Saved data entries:
(* ===== verification/MempoolProofs.v ===== *)
(** * The mempool: its invariant, what it offers to a producer, and where it fails *)
From stdpp Require Import base numbers list gmap sorting.
From Stdlib Require Import ZArith Lia Strings.Byte.
From S2P Require Import Prelude Common Types VmBase Precompiles Vm VmProps State StateProofs StateInv TxProps Mempool.
#[local] Open Scope Z_scope.
#[local] Open Scope list_scope.

Section Proofs.
Context `{Crypto}.

(** The transactions a node handles; no two of them share a hash. *)
Context (T : Transaction -> Prop) (T_inj : forall a b, T a -> T b -> tx_Hash a = tx_Hash b -> a = b).

(** Every pooled transaction is filed under its hash; every transaction of the account index is filed
    under its sender and nonce and is pooled; no account and no pool holds more than its share. *)
Record pool_inv (m : Mempool) : Prop := {
  pi_all : forall h tx, m_all m !! h = Some tx ->
    tx_Hash tx = h /\ T tx /\ is_Some (tx_GasPrice tx) /\ exists a, Sender tx = Ok a;
  pi_acct : forall a bn n tx, byAcct m !! a = Some bn -> bn !! n = Some tx ->
    Sender tx = Ok a /\ tx_Nonce tx = n /\ m_all m !! tx_Hash tx = Some tx;
  pi_count : forall a bn, byAcct m !! a = Some bn -> Z.of_nat (size bn) <= maxPerAccount;
  pi_size : Mempool_Len m <= Z.max 0 (maxSize m);
}.
Definition resume : op D unit :=
  let# d := op_get db in
  let# version := op_res (getUint64 d keySchema) in
  if negb (version =? schemaVersion) then op_fail ErrSchema
  else
    let# storedGenesis := op_res (getHash d keyGenesis) in
    let# g := op_get genesis in
    if negb (array_eqb storedGenesis g) then op_fail ErrWrongChain
    else
      let# storedChainID := op_res (getUint64 d keyChainID) in
      let# id := op_get chainID in
      if negb (storedChainID =? id) then op_fail ErrWrongChain
      else
        let# headHash := op_res (getHash d keyHead) in
        let# head := op_res (loadBlock d headHash) in
        let# st := op_res (loadState d) in
        let# burned := op_res (getBigInt d keyBurned) in
        let st := SetBurned st (Some burned) in
        if negb (array_eqb (Root st) (StateRoot (b_Header head))) then op_fail ErrCorrupt
        else
          let# _ := op_modify (publish head st) in
          let# limit := op_get retention in
          rebuildWindow (Z.to_nat limit) head st.

(** [order k] is the order of the [k]-th walk over the allocation.  The chain starts with a nil
    head, which neither branch reads before it is set: the genesis block stands for it here. *)
Definition NewBlockchain (d : D) (g : Genesis) (limit : Z) (order : nat -> list (Address * option Z))
    : callres error (Blockchain D) * D :=
  let limit := if limit =? 0 then DefaultRetention else limit in
  match Validate g (order 0%nat) with
  | Err e => (Raises e, d)
  | Panic => (Panics, d)
  | Ok _ =>
      match Build g (order 1%nat) with
      | Err e => (Raises e, d)
      | Panic => (Panics, d)
      | Ok (genesisState, genesisBlock) =>
          let bc := mkChain d (g_ChainID g) (Block_Hash genesisBlock) (Difficulty (b_Header genesisBlock)) limit
                      (SumBalances genesisState) (genesisSplit g) ∅ ∅ genesisBlock in
          match (if KV_Has d keyHead then resume else initialise g (order 2%nat) (order 3%nat)) bc with
          | (bc, Returns _) => (Returns bc, db bc)
          | (bc, Raises e) => (Raises e, db bc)
          | (bc, Panics) => (Panics, db bc)
          | (bc, OutOfFuel) => (OutOfFuel, db bc)
          end
      end
  end.

Definition Retention (bc : Blockchain D) : Z := retention bc.

Definition Head (bc : Blockchain D) : Block := head bc.

Definition StateCount (bc : Blockchain D) : Z := Z.of_nat (size (states bc)).

(** ** Wiring (wiring.go) *)

(** The reorg hook: the abandoned branch comes back to the pool first, then the new branch leaves it.
    [its k] gives the map orders of the [k]-th block put back. *)
Fixpoint reinjectAll (pool : Mempool) (blocks : list Block) (chainID : Z) (its : nat -> nat -> mapOrder) : Mempool * res unit :=
  match blocks with
  | [] => (pool, Ok tt)
  | blk :: rest =>
      match Reinject pool (b_Txs blk) chainID 0 (its O) with
      | (pool, Ok _) => reinjectAll pool rest chainID (fun k => its (S k))
      | (pool, Err e) => (pool, Err e)
      | (pool, Panic) => (pool, Panic)
      end
  end.

Definition BindMempool (pool : Mempool) (r : Reorg) (chainID : Z) (journal : bool) (its : nat -> nat -> mapOrder)
    : Mempool * res unit :=
  match reinjectAll pool (Dropped r) chainID its with
  | (pool, Ok _) => (fold_left (fun pool blk => Mempool_Remove pool (b_Txs blk) journal) (Added r) pool, Ok tt)
  | r => r
  end.

End Blockchain.

(** An error panics. *)
Definition NewMemBlockchain `{Crypto} `{Bn256} (g : Genesis) (order : nat -> list (Address * option Z))
    : callres error (Blockchain Memory) :=
  match fst (NewBlockchain NewMemory g 0 order) with Raises _ => Panics | r => r end.
Lemma frontOps_blocks b rs td m h :
  applyBatch (frontOps b rs td) m !! blockKey h
  = if decide (h = Block_Hash b) then Some (encodeJSON rawBlockC (toRaw b)) else m !! blockKey h.
Proof.
  unfold frontOps, blockOps. cbn [app applyBatch fold_left]. rewrite !applyOp_lookup. cbn [op_key op_value].
  rewrite decide_False by key_ne. rewrite decide_False by key_ne. destruct (decide (h = Block_Hash b)) as [->|E].
  - by rewrite decide_True.
  - rewrite decide_False; [done|]. by intros ?%blockKey_inj.
Qed.

Lemma frontOps_work b rs td m h :
  applyBatch (frontOps b rs td) m !! tdKey h = if decide (h = Block_Hash b) then Some (be_min td) else m !! tdKey h.
Proof.
  unfold frontOps. rewrite applyBatch_last, applyOp_lookup. cbn [op_key op_value]. destruct (decide (h = Block_Hash b)) as [->|E].
  - by rewrite decide_True.
  - rewrite decide_False by (by intros ?%tdKey_inj). apply applyBatch_other. unfold blockOps. each_op; key_ne.
Qed.

Lemma frontOps_receipts b rs td m h :
  applyBatch (frontOps b rs td) m !! receiptsKey h
  = if decide (h = Block_Hash b) then Some (encodeJSON (listC receiptC) rs) else m !! receiptsKey h.
Proof.
  unfold frontOps, blockOps. cbn [app applyBatch fold_left]. rewrite !applyOp_lookup. cbn [op_key op_value].
  rewrite decide_False by key_ne. destruct (decide (h = Block_Hash b)) as [->|E].
  - by rewrite decide_True.
  - rewrite decide_False by (by intros ?%receiptsKey_inj). by rewrite decide_False by key_ne.
Qed.

Lemma frontOps_other b rs td m k :
  k <> blockKey (Block_Hash b) -> k <> receiptsKey (Block_Hash b) -> k <> tdKey (Block_Hash b) ->
  applyBatch (frontOps b rs td) m !! k = m !! k.
Proof. intros Hb Hr Ht. apply applyBatch_other. unfold frontOps, blockOps. cbn [app]. each_op; congruence. Qed.

Lemma frontOps_good b rs td : Forall (fun o => goodKey (op_key o)) (frontOps b rs td).
Proof. unfold frontOps, blockOps. cbn [app]. each_op; auto with keys. Qed.

(** ** Going back *)

(** What undoing the blocks [l] queues. *)
Definition undo_op (l : list Block) (o : memOp) : Prop :=
  (exists a, op_key o = accountKey a) \/ (exists h, o = mkOp (txIndexKey h) None)
  \/ exists b, b ∈ l /\ o = mkOp (canonicalKey (Block_Height b)) None.

Definition unindexOps (b : Block) : Batch := map (fun tx => mkOp (txIndexKey (tx_Hash tx)) None) (b_Txs b).

Lemma unwindBlock_ops d b batch batch' :
  unwindBlock d batch b = Ok batch' ->
  exists diff, loadStoredDiff d (Block_Hash b) = Ok diff
    /\ batch' = batch ++ (map undoOp (Entries diff) ++ unindexOps b ++ [mkOp (canonicalKey (Block_Height b)) None]).
Proof.
  unfold unwindBlock, applyReverseDiff, loadStoredDiff. destruct (KV_Get d _) as [data| |]; cbn [res_bind]; try done.
  destruct (decodeJSON diffC data) as [diff| |]; cbn [res_bind]; try done. intros [= <-]. exists diff. split; [done|].
  unfold Batch_Delete at 1. rewrite undoEntries_ops.
  pose proof (fold_puts (fun tx => mkOp (txIndexKey (tx_Hash tx)) None) (b_Txs b)) as Hf.
  unfold Batch_Delete. rewrite Hf. unfold unindexOps. by rewrite <- !app_assoc.
Qed.

Lemma unwind_no_panic d l batch : unwind d batch l <> Panic.
Proof.
  revert batch. induction l as [|b l IH]; intros batch; [done|]. cbn [unwind]. unfold unwindBlock, applyReverseDiff.
  rewrite Get_law. destruct (contents d !! _) as [data|]; [|done]. cbn [res_bind]. unfold decodeJSON. case_match; [|done].
  apply IH.
Qed.

(** States from the block above [c] up to the head, newest first. *)
Fixpoint descends (C : gmap (list byte) (list byte)) (ss : gmap Hash State) (s : State) (l : list Block) (sc : State) : Prop :=
  match l with
  | [] => s = sc
  | b :: l => exists ps t, ss !! Block_Hash b = Some s /\ ss !! ParentHash (b_Header b) = Some ps /\ wf_state ps
      /\ C !! revDiffKey (Block_Hash b) = Some (encodeJSON diffC (diffOf s ps t)) /\ covers t s ps /\ descends C ss ps l sc
  end.

Lemma diffOf_ok s ps l : wf_state ps -> decodeJSON diffC (encodeJSON diffC (diffOf s ps l)) = Ok (diffOf s ps l).
Proof.
  intros Hw. apply (decode_encode diffC _ _ diffC_ok). unfold diffOf. cbn [Entries]. apply Forall_map, Forall_true.
  intros a. unfold diffEntry. destruct (Exists ps a) eqn:E; cbn [de_Nonce]; [|lia].
  apply Exists_get in E. destruct (ws_accounts _ Hw a _ E) as [Hwa _]. apply (wa_nonce _ Hwa).
Qed.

• **WORK REQUEST**
Wherever the string "reinjectAll" appears in the records, copy the whole line.

• **RESULT**
Fixpoint reinjectAll (pool : Mempool) (blocks : list Block) (chainID : Z) (its : nat -> nat -> mapOrder) : Mempool * res unit :=
      | (pool, Ok _) => reinjectAll pool rest chainID (fun k => its (S k))
  match reinjectAll pool (Dropped r) chainID its with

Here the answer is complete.